Centre for Computational Systems Biology, School of Mathematical Sciences, Fudan University, Shanghai, China.
Institute of Science and Technology for Brain-Inspired Intelligence, Fudan University, Shanghai, China.
PLoS Genet. 2018 Feb 23;14(2):e1007206. doi: 10.1371/journal.pgen.1007206. eCollection 2018 Feb.
Hepatitis B virus (HBV) infection is a common problem in the world, especially in China. More than 60-80% of hepatocellular carcinoma (HCC) cases can be attributed to HBV infection in high HBV prevalent regions. Although traditional Sanger sequencing has been extensively used to investigate HBV sequences, NGS is becoming more commonly used. Further, it is unknown whether word pattern frequencies of HBV reads by Next Generation Sequencing (NGS) can be used to investigate HBV genotypes and predict HCC status. In this study, we used NGS to sequence the pre-S region of the HBV sequence of 94 HCC patients and 45 chronic HBV (CHB) infected individuals. Word pattern frequencies among the sequence data of all individuals were calculated and compared using the Manhattan distance. The individuals were grouped using principal coordinate analysis (PCoA) and hierarchical clustering. Word pattern frequencies were also used to build prediction models for HCC status using both K-nearest neighbors (KNN) and support vector machine (SVM). We showed the extremely high power of analyzing HBV sequences using word patterns. Our key findings include that the first principal coordinate of the PCoA analysis was highly associated with the fraction of genotype B (or C) sequences and the second principal coordinate was significantly associated with the probability of having HCC. Hierarchical clustering first groups the individuals according to their major genotypes followed by their HCC status. Using cross-validation, high area under the receiver operational characteristic curve (AUC) of around 0.88 for KNN and 0.92 for SVM were obtained. In the independent data set of 46 HCC patients and 31 CHB individuals, a good AUC score of 0.77 was obtained using SVM. It was further shown that 3000 reads for each individual can yield stable prediction results for SVM. Thus, another key finding is that word patterns can be used to predict HCC status with high accuracy. Therefore, our study shows clearly that word pattern frequencies of HBV sequences contain much information about the composition of different HBV genotypes and the HCC status of an individual.
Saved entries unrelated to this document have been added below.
Lemma insert_abs d obj j :
  table_ok (table_of table (d_tables d)) →
  objects (table_of table (d_tables d)) !! (om_Name (accessor obj), om_Namespace (accessor obj)) = None →
  let d' := committed (WInsert table (new_row d obj j)) (drawn d) in
  abs table d' = {| a_objects := <[(om_Name (accessor obj), om_Namespace (accessor obj)) := j]>
                      (objects (table_of table (d_tables d))); a_version := version_of d;
                    a_sent := d_sent d' |} ∧
  table_ok (table_of table (d_tables d')).
Proof.
  intros Hok Hk d'. unfold abs, d', committed, drawn. cbn. rewrite !table_of_insert. split.
  - f_equal. etransitivity; [apply (append_row_objects _ (new_row d obj j)); exact Hk|reflexivity].
  - apply append_row_ok.
    + pose proof (drawn_ok d Hok) as Hd. unfold drawn in Hd. cbn in Hd. by rewrite table_of_insert in Hd.
    + cbn. destruct Hok as [_ _ _ Hp]. lia.
    + cbn. destruct Hok as [_ _ Hn _]. intros (r & Hr & Hin)%list_elem_of_fmap.
      rewrite Forall_forall in Hn. specialize (Hn r Hin). cbv beta in Hn. lia.
Qed.

Lemma create_refines key obj d ss :
  table_ok (table_of table (d_tables d)) →
  ∃ d', steps (Create generic_store key obj) (still d None ss) (spec_Create resource transform key obj (abs table d)).1 (still d' None ss) ∧
    abs table d' = (spec_Create resource transform key obj (abs table d)).2 ∧ table_ok (table_of table (d_tables d')).
Proof.
  intros Hok. set (obj' := UpdateObject obj (version_of d + 1)).
  assert (∀ r d' tx, steps (create_in_tx generic_store key obj') (still (bump d) (Some []) ss) r (still d' tx ss) →
    steps (Create generic_store key obj) (still d None ss) r (still d' None ss)) as Hstart.
  { intros r d' tx Hb. eapply steps_try; [apply steps_version|]. eapply steps_try; [by eapply steps_call|].
    eapply steps_rollback, Hb. }
  unfold spec_Create. cbn [tick a_version a_objects abs set_objects]. fold obj'. cbv zeta.
  destruct (encode obj') as [j|e] eqn:Hj.
  2: { exists (bump d). split_and!; [|done|done]. eapply Hstart. unfold create_in_tx.
       change (rp_Create (st_repository generic_store) obj') with (repo_Create table obj'). unfold repo_Create. rewrite Hj.
       eapply steps_bind; [apply steps_ret|]. destruct (encode_err _ _ Hj) as [msg ->]. apply steps_ret. }
  pose proof (steps_repo_create obj' j (bump d) ss Hj) as Hc. cbv zeta in Hc. cbn [bump d_tables] in Hc.
  case_decide as Hk; [rewrite Hk|apply not_eq_None_Some in Hk as [j' Hk]; rewrite Hk].
  - destruct (insert_abs (bump d) obj' j Hok Hk) as [Ha Hok'].
    eexists (add_sent (sends Added obj') _). split_and!; [|exact (abs_sent _ _ _ _ _ Ha)|exact Hok'].
    eapply Hstart. eapply steps_bind; [exact Hc|]. apply steps_commit.
  - exists (drawn (bump d)). split_and!; [|by rewrite abs_drawn|by apply drawn_ok].
    eapply Hstart. eapply steps_bind; [exact Hc|]. apply steps_ret.
Qed.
乙型肝炎病毒(HBV)感染是一个全球性的常见问题,尤其是在中国。在高 HBV 流行地区,超过 60-80%的肝细胞癌(HCC)病例可归因于 HBV 感染。尽管传统的 Sanger 测序已广泛用于研究 HBV 序列,但 NGS 越来越常用。此外,尚不清楚通过下一代测序(NGS)读取 HBV 的词频模式是否可用于研究 HBV 基因型并预测 HCC 状态。在这项研究中,我们使用 NGS 对 94 例 HCC 患者和 45 例慢性 HBV(CHB)感染个体的 HBV 序列前 S 区进行测序。使用曼哈顿距离计算并比较所有个体序列数据中的词频模式。使用主坐标分析(PCoA)和层次聚类对个体进行分组。还使用 K-最近邻(KNN)和支持向量机(SVM)构建 HCC 状态的预测模型。我们展示了使用词模式分析 HBV 序列的极高能力。我们的主要发现包括:PCoA 分析的第一主坐标与基因型 B(或 C)序列的分数高度相关,第二主坐标与 HCC 发生的概率显著相关。层次聚类首先根据主要基因型对个体进行分组,然后根据 HCC 状态进行分组。使用交叉验证,KNN 的 AUC 约为 0.88,SVM 的 AUC 约为 0.92。在 46 例 HCC 患者和 31 例 CHB 个体的独立数据集上,SVM 获得了良好的 AUC 评分 0.77。进一步表明,每个个体 3000 个读取可产生 SVM 稳定的预测结果。因此,另一个关键发现是,HBV 序列的词频模式可以用于高精度预测 HCC 状态。因此,我们的研究清楚地表明,HBV 序列的词频模式包含有关不同 HBV 基因型组成和个体 HCC 状态的大量信息。